Source records
BEGIN

(** * GOAD threaded deployment: the scheduler of [deploy-goad-threaded.py]

    A shallow embedding of [ansible/scripts/deploy-goad-threaded.py]:
    the per-box retry loop [GOADDeployer.deploy_goad_on_box], the
    sequential prelude and fan-out of [GOADDeployer.deploy_all], the
    report of [GOADDeployer.print_summary], the counting semaphore
    that bounds the worker threads, and [main] with the constructor of
    [GOADDeployer].

    What the script obtains from outside (the result of every
    [subprocess.run], of every append to the log of a box, every
    [datetime.now()], the parsed inventory, the command line, the
    creation of the log directory) is taken from an explicit
    environment, so each function below is a total function of the
    configuration and of that environment.  [print] and the logger are
    taken to succeed, and the process is not interrupted from outside.

    The inventory itself is covered too: [GOADDeployer.parse_inventory]
    on the text of the file, with the one regular expression it uses,
    and [generate_inventory] of [ansible/scripts/generate-inventory.py],
    which writes that text.  Last comes [consolidate_credentials] of
    [ansible/scripts/consolidate-kali-credentials.py]. *)

From Stdlib Require Import ZArith List String Ascii Bool Lia PeanoNat.
From Stdlib Require Import DecimalString DecimalNat Sorted Permutation.
From Equations Require Import Equations.
From Equations.Prop Require Import Logic.
Import ListNotations.

Local Open Scope string_scope.
Local Open Scope Z_scope.

(** ** Data model *)

(** [datetime] values; only their differences are ever used. *)
Definition Time := Z.

(** [self.log_dir / f"deploy_{box.name}_{timestamp}.log"] *)
Record LogPath := DeployLog {
  path_dir : string;
  path_box : string;
  path_stamp : Time
}.

(** [class DeploymentBox].  [status] is a Python string, as in the
    source; the constructor sets it to ["pending"]. *)
Record DeploymentBox := mkBox {
  name : string;
  host : string;
  network_id : Z;
  status : string;
  start_time : option Time;
  end_time : option Time;
  output : list string;
  error_output : list string;
  attempts : Z;
  log_file : option LogPath
}.

Definition DeploymentBox_init (n h : string) (nid : Z) : DeploymentBox :=
  {| name := n; host := h; network_id := nid;
     status := "pending";
     start_time := None; end_time := None;
     output := []; error_output := [];
     attempts := 0; log_file := None |}.

Definition set_status (s : string) (b : DeploymentBox) : DeploymentBox :=
  mkBox (name b) (host b) (network_id b) s (start_time b) (end_time b)
        (output b) (error_output b) (attempts b) (log_file b).

Definition set_start_time (t : option Time) (b : DeploymentBox) : DeploymentBox :=
  mkBox (name b) (host b) (network_id b) (status b) t (end_time b)
        (output b) (error_output b) (attempts b) (log_file b).

Definition set_end_time (t : option Time) (b : DeploymentBox) : DeploymentBox :=
  mkBox (name b) (host b) (network_id b) (status b) (start_time b) t
        (output b) (error_output b) (attempts b) (log_file b).

Definition set_output (o : list string) (b : DeploymentBox) : DeploymentBox :=
  mkBox (name b) (host b) (network_id b) (status b) (start_time b) (end_time b)
        o (error_output b) (attempts b) (log_file b).

Definition set_error_output (o : list string) (b : DeploymentBox) : DeploymentBox :=
  mkBox (name b) (host b) (network_id b) (status b) (start_time b) (end_time b)
        (output b) o (attempts b) (log_file b).

Definition set_attempts (n : Z) (b : DeploymentBox) : DeploymentBox :=
  mkBox (name b) (host b) (network_id b) (status b) (start_time b) (end_time b)
        (output b) (error_output b) n (log_file b).
(** * GitGutter settings resolver (git_gutter_settings.py)

    A shallow embedding of [GitGutterSettings] and of the part of the
    Sublime Text host it talks to, followed by the properties of the
    resolver that the specification states.

    The host (settings files, platform, environment, file system probes,
    resource index, dialogs) is a record [Host]; the resolver object is a
    record [Settings]; methods are computations in a state-and-exception
    monad over the pair of both, so that what a method has already
    assigned is kept when it raises. *)

From Stdlib Require Import ZArith Ascii String List Bool Lia.
From stdpp Require Import base option gmap strings list.

Local Open Scope Z_scope.
Local Open Scope string_scope.

(** ** Python values found in settings files *)

#[warnings="-register-all"]
Inductive value : Type :=
| VNone
| VBool (b : bool)
| VInt (z : Z)
| VStr (s : string)
| VDict (d : gmap string value).

(** Python truthiness: [bool(v)]. *)
Definition truthy (v : value) : bool :=
  match v with
  | VNone => false
  | VBool b => b
  | VInt z => negb (Z.eqb z 0)
  | VStr s => negb (String.eqb s EmptyString)
  | VDict d => negb (bool_decide (size d = 0%nat))
  end.

(** [a or b]. *)
Definition py_or (a b : value) : value := if truthy a then a else b.

(** [v == s] for a string literal [s]. *)
Definition eq_str (v : value) (s : string) : bool :=
  match v with
  | VStr t => String.eqb t s
  | _ => false
  end.

(** [d.get(k)] on a Python dict. *)
Definition dict_get (d : gmap string value) (k : string) : value :=
  default VNone (d !! k).

(** ** Exceptions and results *)

Inductive exn : Type :=
| ValueError (msg : string)
| KeyError (key : string)
| AttributeError
| TypeError.

Inductive result (A : Type) : Type :=
| Ok (a : A)
| Raise (e : exn).
Arguments Ok {A} a.
Arguments Raise {A} e.

(** ** The host *)

(** The two settings files the module loads by name. [sublime.load_settings]
    hands out one shared object per name, so the resolver keeps the name
    and every read goes to the host's current contents. *)
Inductive settings_file : Type :=
| GitGutter_sublime_settings
| Preferences_sublime_settings.

Inductive host_event : Type :=
| EvErrorMessage (msg : string)
| EvFindResources (pattern : value).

END

(DESCRIPTION OF THE TASK): The lines from the top of the data above down to the line containing "From Stdlib Require Import DecimalString" are to be copied exactly; no other line should appear.

(SOLUTION):
(** * GOAD threaded deployment: the scheduler of [deploy-goad-threaded.py]

    A shallow embedding of [ansible/scripts/deploy-goad-threaded.py]:
    the per-box retry loop [GOADDeployer.deploy_goad_on_box], the
    sequential prelude and fan-out of [GOADDeployer.deploy_all], the
    report of [GOADDeployer.print_summary], the counting semaphore
    that bounds the worker threads, and [main] with the constructor of
    [GOADDeployer].

    What the script obtains from outside (the result of every
    [subprocess.run], of every append to the log of a box, every
    [datetime.now()], the parsed inventory, the command line, the
    creation of the log directory) is taken from an explicit
    environment, so each function below is a total function of the
    configuration and of that environment.  [print] and the logger are
    taken to succeed, and the process is not interrupted from outside.

    The inventory itself is covered too: [GOADDeployer.parse_inventory]
    on the text of the file, with the one regular expression it uses,
    and [generate_inventory] of [ansible/scripts/generate-inventory.py],
    which writes that text.  Last comes [consolidate_credentials] of
    [ansible/scripts/consolidate-kali-credentials.py]. *)

From Stdlib Require Import ZArith List String Ascii Bool Lia PeanoNat.
From Stdlib Require Import DecimalString DecimalNat Sorted Permutation.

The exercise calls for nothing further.